De là, je pars sur l’idée d’une fille, en essayant d’éviter les clichés de la fille hip-hop avec une casquette, un jean large… Toujours dans cette idée d’apparence, dans la continuité de « Mastermindzz », je me dis qu’une fille en tailleur ça pourrait le faire. Il y a une partie de moi qui aime bien le côté destructeur des choses. Quand tu regardes cette fille en tailleur, tu t’imagines facilement une situation sociale, qu’elle a une place dans la société, qu’elle bosse… Et j’aime cette idée selon laquelle la destruction n’est pas réservée aux gens qui n’ont pas grand chose. Je trouve que c’est finalement plus dur de se détruire quand tu as beaucoup à perdre en fait. Tout ça c’est très vaste, c’est une idée générale du clip. Avec un personnage, tu peux déduire beaucoup de choses. En faisant ce clip, j’ai surtout pensé à « Yonkers » de Tyler the Creator, je suis à peu près dans la même esthétique, avec un fond blanc très blanc, sans image de contraste, et une ambiance très autodestructrice. C’est un peu une réinterprétation. Son opacité est très volontaire. Je voulais décontenancer les gens, que ça fasse bizarre de voir une fille poser avec une voix d’homme. Je voulais rendre la chose inconfortable pour le spectateur. C’était un peu quitte ou double, je me suis dit que les gens allaient adorer ou détester. Jusqu’au jour où il est sorti j’ai assez stressé sur la manière dont il allait être perçu. Heureusement la plupart des gens m’ont donné d’excellents retours, ont dit qu’il y avait une vraie démarche artistique, qu’ils n’avaient pas forcément compris et qu’ils le regardaient du coup plusieurs fois. J’espère avoir atteint avec ce clip là cette volonté de fasciner.
A : C’est pour cette raison que c’est ton préféré [NDLR : Steve nous l’avait affirmé avant l’interview], parce qu’il s’approche le plus de ce que tu cherches à produire ?
SL : Je pense que c’est celui que je préfère parce qu’il ressemble complètement à ce que j’avais en tête avant de le tourner. C’est rarement le cas quand on fait du clip.

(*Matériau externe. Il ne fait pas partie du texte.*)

(** Invalidations complete on any cache. *)
Lemma invs_complete kv Fm us resp :
  coupled lin_wf kv Fm -> Forall (fun op => msg_ok op /\ is_inv op) us ->
  exists kv' out, cache_batch_op_lin_non_stalling_sessions_with_small_cache_op m kv (with_resp resp us) = Done (kv', out).
Proof using.
  intros Hc Hk.
  destruct (cache_exec_view lin_wf [CACHE_OP_INV] (lin_with_small_cache_op m) lin_skips kv Fm
    (with_resp resp us) ((fun x => (x.1, x.2, kv_ptr kv x.1)) <$> with_resp resp us) (value_addr kv) Hc) as (kv' & Fm' & out & E & _ & _);
    [|done|done|by exists kv', out].
  apply Forall_forall. intros x Hx. assert (Hx1 : x.1 ∈ us) by (rewrite <- (with_resp_fst resp us); by apply list_elem_of_fmap_2).
  destruct (proj1 (Forall_forall _ _) Hk _ Hx1) as [[Hf Hev] Hop]. unfold is_inv in Hop. rewrite Hop.
  split_and!; [done|left|]. intros e _. split; [done| |done]. rewrite Hop. by intros [?|?].
Qed.

Lemma batch_msgs_pairs (l : list (cache_op * mica_resp)) : l ≫= (fun x => send_inv m x.1) = batch_msgs m l.*1.
Proof using. unfold batch_msgs. induction l as [|x l IH]; [done|]. rewrite fmap_cons, !bind_cons, IH. done. Qed.

(** The batch of client requests completes, and is tracked unless a version
    wraps. *)
Lemma requests_run kv Fm (batch : list (cache_op * mica_resp)) rest :
  coupled lin_wf kv Fm -> tracks (fupd F m Fm) (batch_msgs m batch.*1 ++ rest) -> Forall (fun x => request_ok x.1) batch ->
  exists kv' Fm' out, cache_batch_op_lin_non_stalling_sessions m kv batch = Done (kv', out) /\
    coupled lin_wf kv' Fm' /\
    Forall2 (fun x y => lin_served (is_Some (C0 (key_word x.1))) x y) batch out /\
    (Forall (fun x => not_wrapped x.1) out ->
       tracks (fupd F m Fm') (batch_msgs m out.*1 ++ rest) /\ Forall (fun x => op_fits x.1) out).
Proof using HC0 Hm.
  intros Hc Ht Hk. pose proof (lin_op_HandlerOk m (machines_u8 m Hm)) as Hok.
  destruct (cache_exec_view lin_wf _ (lin_op m) lin_skips kv Fm batch
    ((fun x => (x.1, x.2, kv_ptr kv x.1)) <$> batch) (value_addr kv) Hc) as (kv' & Fm' & out & E & V & Hc').
  { eapply Forall_impl; [exact Hk|]. intros [op r] [Hf Hop]. cbn [fst] in *. split_and!; [done| |].
    - destruct Hop as [-> |[(_ & -> & _)| ->]]; apply list_elem_of_In; simpl; tauto.
    - intros e He. destruct (tracks_obj _ _ m _ e Hm Ht ltac:(by rewrite fupd_eq)) as (c0 & c & _ & _ & Hlok & -> & _).
      destruct (lo_obj _ Hlok m Hm) as [_ Hl]. rewrite Hl. unfold is_brc in Hop.
      destruct Hop as [Hop|[(_ & Hop & Hv)|Hop]]; split; try done; rewrite Hop; try (by intros [?|?]); by intros [?|[?|?]]. }
  { done. }
  { done. }
  exists kv', Fm', out. split; [done|]. split; [done|]. split.
  { eapply Forall2_impl; [exact (lin_serve_all m Hm _ _ Fm Fm' out (fun k e => cp_inv _ _ _ Hc k e) Hk V)|].
    intros x y H. eapply lin_served_iff; [|exact H]. rewrite <- (tracks_cached _ _ m _ Hm Ht). by rewrite fupd_eq. }
  intros Hnw. rewrite <- batch_msgs_pairs.
  refine (track_exec (lin_op m) (value_addr kv) (fun x => send_inv m x.1) (fun x => send_inv m x.1)
    (fun x => request_ok x.1) (fun x => not_wrapped x.1) (fun x => op_fits x.1) _ _ Fm Fm' out rest _ Hnw _ V).
  - intros F' op r F'' op' r' l Hr1 Hn1 Ht1 E1. cbn [fst snd] in *. by apply (track_request F' m op r (value_addr kv) F'' op' r' l).
  - done.
  - by rewrite batch_msgs_pairs.
Qed.
End batch.
End tracks.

A : Ce clip signe le retour de l’homme au masque à gaz, que tu joues d’ailleurs. Tu peux nous dire ce qu’il symbolise ?
SL : Il faut savoir que beaucoup de choses sont dues au hasard. A la base, j’ai une volonté sur les clip d’Ahmad qui est de les lier les uns aux autres…
A : Pourtant il n’apparait pas dans « Mastermindzz ».
SL : Exactement, mais par contre tu as un costard ! Sur « Hôtel Bilderberg », on avait fait un clin d’oeil au clip d’avant [NDLR : « Mon polo »] avec le mec au parapluie. Même si je n’ai pas fait ce clip, ça me faisait plaisir de faire un rappel dessus. En fait, « Big Ben » a été tourné après « Mastermindzz » mais est sorti avant, et j’ai décidé sur « Big Ben » de faire un rappel du masque à gaz qu’on avait déjà sur « Hôtel Bilderberg ». J’ai voulu l’esthétiser avec un costard, je trouvais que ça collait super bien. C’est toujours cette idée de paradoxe. Le masque à gaz, c’est la survie, le costard, c’est la place acquise dans la société. Et dans « Mastermindzz » tu as donc le costard qui réapparait. La volonté n’est pas de lier tous les clips entre eux, mais de faire en sorte que chaque nouveau clip ait un lien avec le précédent. Dans « Mastermindzz » tu as une cassette par exemple, et il y a de fortes chances pour qu’une cassette vienne se balader dans le prochain clip d’Ahmad…
A : En sachant qu’Ahmad a une écriture très « athématique », comment tu relies l’image à son écriture ? Comment se passe l’élaboration d’un clip entre vous ? Tu apportes ta vision, ou il a déjà une idée de ce qu’il veut ?
SL : C’est très marrant parce qu’on a une manière très similaire d’aborder les choses. Ahmad, il fait de la synesthésie. Il va faire un morceau et il va te dire : « Ce morceau il est genre velours » ou « Ce morceau, il va être orange » [Rires]. Tu vois ce que je veux dire ? Il va associer un mot, une sensation ou une couleur à un morceau. « Big Ben », je trouve que c’est un morceau très arrogant. C’est pas de l’égotrip. « Je triomphe à mes heures perdues », c’est le genre de phrase qui dégage quelque chose de très arrogant. J’ai donc cette idée générale qui se détache du morceau, et c’est dans ce sens là que je vais creuser. « Hôtel Bilderberg », c’était pour moi quelque chose de sauvage. « Mastermindzz », il y avait beaucoup de classe et de savoir-faire dans ce morceau, c’est pour ça que je parle du bowling et de la précision.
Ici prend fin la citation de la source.